View application history - Amazon EMR

View application history

You can view Spark History Server and YARN timeline service application details with the cluster's detail page in the console. Amazon EMR application history makes it easier for you to troubleshoot and analyze active jobs and job history.

Note

To augment the security for the off-console applications that you might use with Amazon EMR, the application hosting domains are registered in the Public Suffix List (PSL). Examples of these hosting domains include the following: emrstudio-prod.us-east-1.amazonaws.com, emrnotebooks-prod.us-east-1.amazonaws.com, emrappui-prod.us-east-1.amazonaws.com. For further security, if you ever need to set sensitive cookies in the default domain name, we recommend that you use cookies with a __Host- prefix. This helps to defend your domain against cross-site request forgery attempts (CSRF). For more information, see the Set-Cookie page in the Mozilla Developer Network.

The Application user interfaces section of the Applications tab provides several viewing options, depending on the cluster status and the applications you installed on the cluster.

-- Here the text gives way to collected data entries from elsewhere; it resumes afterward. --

(* ===== verification/Memory.v ===== *)
(** * memory.c: the simulated memory

    An inverted page table of 4096-byte pages, allocated on the first write, with
    move-to-front buckets; accesses of power-of-two size, and the string and block
    copies over an access function.  A page pointer is an index in the list of the
    pages allocated so far.  [mem_reg_stats] only registers counters. *)

From S2P Require Import Prelude Misc.

(** ** Data *)

Definition MEM_PTAB_SIZE : Z := 32768.
Definition MEM_LOG_PTAB_SIZE : Z := 15.
Definition MD_PAGE_SIZE : Z := 4096.
Definition MD_LOG_PAGE_SIZE : Z := 12.

Inductive mem_cmd := Read | Write.

#[global] Instance mem_cmd_eq_dec : EqDecision mem_cmd.
Proof. solve_decision. Defined.

Inductive md_fault_type :=
  | md_fault_none | md_fault_access | md_fault_alignment | md_fault_overflow
  | md_fault_div0 | md_fault_break | md_fault_unimpl | md_fault_internal.

#[global] Instance md_fault_type_eq_dec : EqDecision md_fault_type.
Proof. solve_decision. Defined.

Record mem_pte_t := mkPte { pte_tag : Z; pte_page : nat }.

(** The bucket lists of [ptab], empty where absent, and the pages. *)
Record mem_t := mkMem {
  ptab : gmap Z (list mem_pte_t);
  pages : list (list Z);
  page_count : Z;
  ptab_misses : Z;
  ptab_accesses : Z
}.

(** ** Address translation *)

Definition MEM_PTAB_SET (addr : Z) : Z :=
  Z.land (Z.shiftr addr MD_LOG_PAGE_SIZE) (MEM_PTAB_SIZE - 1).
Definition MEM_PTAB_TAG (addr : Z) : Z :=
  Z.shiftr addr (MD_LOG_PAGE_SIZE + MEM_LOG_PTAB_SIZE).
Definition MEM_PTE_ADDR (pte : mem_pte_t) (idx : Z) : Z :=
  Z.lor (u32 (Z.shiftl (pte_tag pte) (MD_LOG_PAGE_SIZE + MEM_LOG_PTAB_SIZE)))
    (u32 (Z.shiftl idx MD_LOG_PAGE_SIZE)).
Definition MEM_OFFSET (addr : Z) : Z := Z.land addr (MD_PAGE_SIZE - 1).

#[global] Arguments MEM_PTAB_SET : simpl never.
#[global] Arguments MEM_PTAB_TAG : simpl never.
#[global] Arguments MEM_OFFSET : simpl never.

(** [mem->ptab[set]]. *)
Definition ptab_at (m : mem_t) (set : Z) : list mem_pte_t := default [] (ptab m !! set).

Definition set_ptab (m : mem_t) (set : Z) (l : list mem_pte_t) : mem_t :=
  mkMem (<[set := l]> (ptab m)) (pages m) (page_count m) (ptab_misses m) (ptab_accesses m).

(** [mem->ptab_misses++] and [mem->ptab_accesses++]. *)
Definition count_ptab (miss : bool) (m : mem_t) : mem_t :=
  mkMem (ptab m) (pages m) (page_count m)
    (if miss then i64 (ptab_misses m + 1) else ptab_misses m) (i64 (ptab_accesses m + 1)).

Definition mem_create : mem_t := mkMem ∅ [] 0 0 0.

(** [mem_init]: the pages already allocated are no longer reachable. *)
Definition mem_init (m : mem_t) : mem_t := mkMem ∅ (pages m) 0 0 0.

(** The search of a bucket, which unlinks the entry it finds. *)
Fixpoint pte_find (l : list mem_pte_t) (tag : Z) : option (mem_pte_t * list mem_pte_t) :=
  match l with
  | [] => None
  | pte :: l =>
      if bool_decide (pte_tag pte = tag) then Some (pte, l) else
      match pte_find l tag with
      | Some (p, rest) => Some (p, pte :: rest)
      | None => None
      end
  end.

(** [mem_translate]: the entry is moved to the head of its bucket. *)
Definition mem_translate (m : mem_t) (addr : Z) : option nat * mem_t :=
  let m := count_ptab true m in
  match pte_find (ptab_at m (MEM_PTAB_SET addr)) (MEM_PTAB_TAG addr) with
  | Some (pte, rest) => (Some (pte_page pte), set_ptab m (MEM_PTAB_SET addr) (pte :: rest))
  | None => (None, m)
  end.

(** [MEM_PAGE]: the page of an address, null if unallocated. *)
Definition MEM_PAGE (m : mem_t) (addr : Z) : option nat * mem_t :=
  match ptab_at m (MEM_PTAB_SET addr) with
  | pte :: _ =>
      if bool_decide (pte_tag pte = MEM_PTAB_TAG addr)
      then (Some (pte_page pte), count_ptab false m)
      else mem_translate m addr
  | [] => mem_translate m addr
  end.

(** [mem_newpage]: a zeroed page at the head of its bucket. *)
Definition mem_newpage (m : mem_t) (addr : Z) : mem_t :=
  let pte := mkPte (MEM_PTAB_TAG addr) (length (pages m)) in
  mkMem (<[MEM_PTAB_SET addr := pte :: ptab_at m (MEM_PTAB_SET addr)]> (ptab m))
    (pages m ++ [replicate (Z.to_nat MD_PAGE_SIZE) 0])
    (i64 (page_count m + 1)) (ptab_misses m) (ptab_accesses m).

Definition MEM_TICKLE (m : mem_t) (addr : Z) : mem_t :=
  match MEM_PAGE m addr with
  | (None, m) => mem_newpage m addr
  | (Some _, m) => m
  end.

(** [MEM_READ_BYTE] and [MEM_WRITE_BYTE]; the page is looked up twice. *)
Definition MEM_READ_BYTE (m : mem_t) (addr : Z) : result (Z * mem_t) :=
  match MEM_PAGE m addr with
  | (None, m) => Ok (0, m)
  | (Some _, m) =>
      let '(o, m) := MEM_PAGE m addr in
      pg ← deref o;
      page ← vget (pages m) pg;
      b ← vget page (Z.to_nat (MEM_OFFSET addr));
      Ok (b, m)
  end.

Definition MEM_WRITE_BYTE (m : mem_t) (addr val : Z) : result mem_t :=
  let '(o, m) := MEM_PAGE (MEM_TICKLE m addr) addr in
  pg ← deref o;
  page ← vget (pages m) pg;
  page ← vset page (Z.to_nat (MEM_OFFSET addr)) val;
  Ok (mkMem (ptab m) (<[pg := page]> (pages m)) (page_count m) (ptab_misses m)
        (ptab_accesses m)).

(** ** Accesses *)

(** The copying loops of [mem_access]; [k] bytes of the buffer are done. *)
Fixpoint access_loop (n : nat) (m : mem_t) (cmd : mem_cmd) (addr : Z) (p : list Z) (k : nat)
    : result (list Z * mem_t) :=
  match n with
  | O => Ok (p, m)
  | S n =>
      match cmd with
      | Read =>
          '(b, m) ← MEM_READ_BYTE m addr;
          p ← vset p k b;
          access_loop n m cmd (u32 (addr + 1)) p (S k)
      | Write =>
          b ← vget p k;
          m ← MEM_WRITE_BYTE m addr b;
          access_loop n m cmd (u32 (addr + 1)) p (S k)
      end
  end.

(** [mem_access]: the fault, the buffer and the memory. *)
Definition mem_access (m : mem_t) (cmd : mem_cmd) (addr : Z) (p : list Z) (nbytes : Z)
    : result (md_fault_type * list Z * mem_t) :=
  if bool_decide (Z.land nbytes (nbytes - 1) ≠ 0 ∨ MD_PAGE_SIZE < nbytes)
  then Ok (md_fault_access, p, m)
  else if bool_decide (Z.land addr (u32 (nbytes - 1)) ≠ 0)
  then Ok (md_fault_alignment, p, m)
  else
    '(p, m) ← access_loop (Z.to_nat nbytes) m cmd addr p 0;
    Ok (md_fault_none, p, m).

(** [mem_dump]: the lines it prints, each an address and a word. *)
Fixpoint dump_loop (len : nat) (m : mem_t) (addr : Z)
    : result (md_fault_type * list (Z * list Z) * mem_t) :=
  match len with
  | O => Ok (md_fault_none, [], m)
  | S len =>
      '(fault, w, m) ← mem_access m Read addr [0; 0; 0; 0] 4;
      if bool_decide (fault ≠ md_fault_none) then Ok (fault, [], m) else
      '(fault, lines, m) ← dump_loop len m (u32 (addr + 4));
      Ok (fault, (addr, w) :: lines, m)
  end.

Definition mem_dump (m : mem_t) (addr len : Z)
    : result (md_fault_type * list (Z * list Z) * mem_t) :=
  dump_loop (Z.to_nat (i32 (Z.land (u64 (len + 3)) (u64 (Z.lnot 4))))) m
    (Z.land addr (u64 (Z.lnot 4))).

(** ** Copies over an access function *)

Section Copies.
Context {M : Type}.
(** [mem_fn]: memory, command, address, buffer, size. *)
Variable mem_fn : M → mem_cmd → Z → list Z → Z → result (md_fault_type * list Z * M).

(** [mem_strcpy], reading: the bytes copied up to the terminator.  The loop runs
    until a zero byte, so it has fuel. *)
Fixpoint strcpy_read (fuel : nat) (m : M) (addr : Z)
    : result (md_fault_type * list Z * M) :=
  match fuel with
  | O => Fault OutOfFuel
  | S fuel =>
      '(fault, buf, m) ← mem_fn m Read addr [0] 1;
      if bool_decide (fault ≠ md_fault_none) then Ok (fault, [], m) else
      c ← vget buf 0;
      if bool_decide (c = 0) then Ok (md_fault_none, [c], m) else
      '(fault, s, m) ← strcpy_read fuel m (u32 (addr + 1));
      Ok (fault, c :: s, m)
  end.

(** [mem_strcpy], writing the host string [s], whose end is out of bounds. *)
Fixpoint strcpy_write (m : M) (addr : Z) (s : list Z) : result (md_fault_type * M) :=
  match s with
  | [] => Fault OutOfBounds
  | c :: s =>
      '(fault, _, m) ← mem_fn m Write addr [c] 1;
      if bool_decide (fault ≠ md_fault_none) then Ok (fault, m) else
      if bool_decide (c = 0) then Ok (md_fault_none, m) else
      strcpy_write m (u32 (addr + 1)) s
  end.

(** [mem_bcopy] and [mem_bcopy4]: [n] accesses of [size] bytes. *)
Fixpoint bcopy_loop (n : nat) (size : Z) (m : M) (cmd : mem_cmd) (addr : Z) (p : list Z)
    (k : nat) : result (md_fault_type * list Z * M) :=
  match n with
  | O => Ok (md_fault_none, p, m)
  | S n =>
      '(fault, buf, m) ← mem_fn m cmd addr (drop k p) size;
      let p := take k p ++ buf in
      if bool_decide (fault ≠ md_fault_none) then Ok (fault, p, m) else
      bcopy_loop n size m cmd (u32 (addr + size)) p (k + Z.to_nat size)
  end.

Definition mem_bcopy (m : M) (cmd : mem_cmd) (addr : Z) (p : list Z) (nbytes : Z)
    : result (md_fault_type * list Z * M) :=
  bcopy_loop (Z.to_nat nbytes) 1 m cmd addr p 0.

Definition mem_bcopy4 (m : M) (cmd : mem_cmd) (addr : Z) (p : list Z) (nbytes : Z)
    : result (md_fault_type * list Z * M) :=
  bcopy_loop (Z.to_nat (Z.shiftr nbytes 2)) 4 m cmd addr p 0.

(** [mem_bzero]. *)
Fixpoint bzero_loop (n : nat) (m : M) (addr : Z) : result (md_fault_type * M) :=
  match n with
  | O => Ok (md_fault_none, m)
  | S n =>
      '(fault, _, m) ← mem_fn m Write addr [0] 1;
      if bool_decide (fault ≠ md_fault_none) then Ok (fault, m) else
      bzero_loop n m (u32 (addr + 1))
  end.

Definition mem_bzero (m : M) (addr nbytes : Z) : result (md_fault_type * M) :=
  bzero_loop (Z.to_nat nbytes) m addr.
End Copies.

  • Off-cluster access to persistent application user interfaces – Starting with Amazon EMR version 5.25.0, persistent application user interface links are available for Spark UI and Spark History Service. With Amazon EMR version 5.30.1 and later, Tez UI and the YARN timeline server also have persistent application user interfaces. The YARN timeline server and Tez UI are open-source applications that provide metrics for active and terminated clusters. The Spark user interface provides details about scheduler stages and tasks, RDD sizes and memory usage, environmental information, and information about the running executors. Persistent application UIs are run off-cluster, so cluster information and logs are available for 30 days after an application terminates. Unlike on-cluster application user interfaces, persistent application UIs don't require you to set up a web proxy through a SSH connection.

  • On-cluster application user interfaces – There are a variety of application history user interfaces that can be run on a cluster. On-cluster user interfaces are hosted on the master node and require you to set up a SSH connection to the web server. On-cluster application user interfaces keep application history for one week after an application terminates. For more information and instructions on setting up an SSH tunnel, see View web interfaces hosted on Amazon EMR clusters.

    With the exception of the Spark History Server, YARN timeline server, and Hive applications, on-cluster application history can only be viewed while the cluster is running.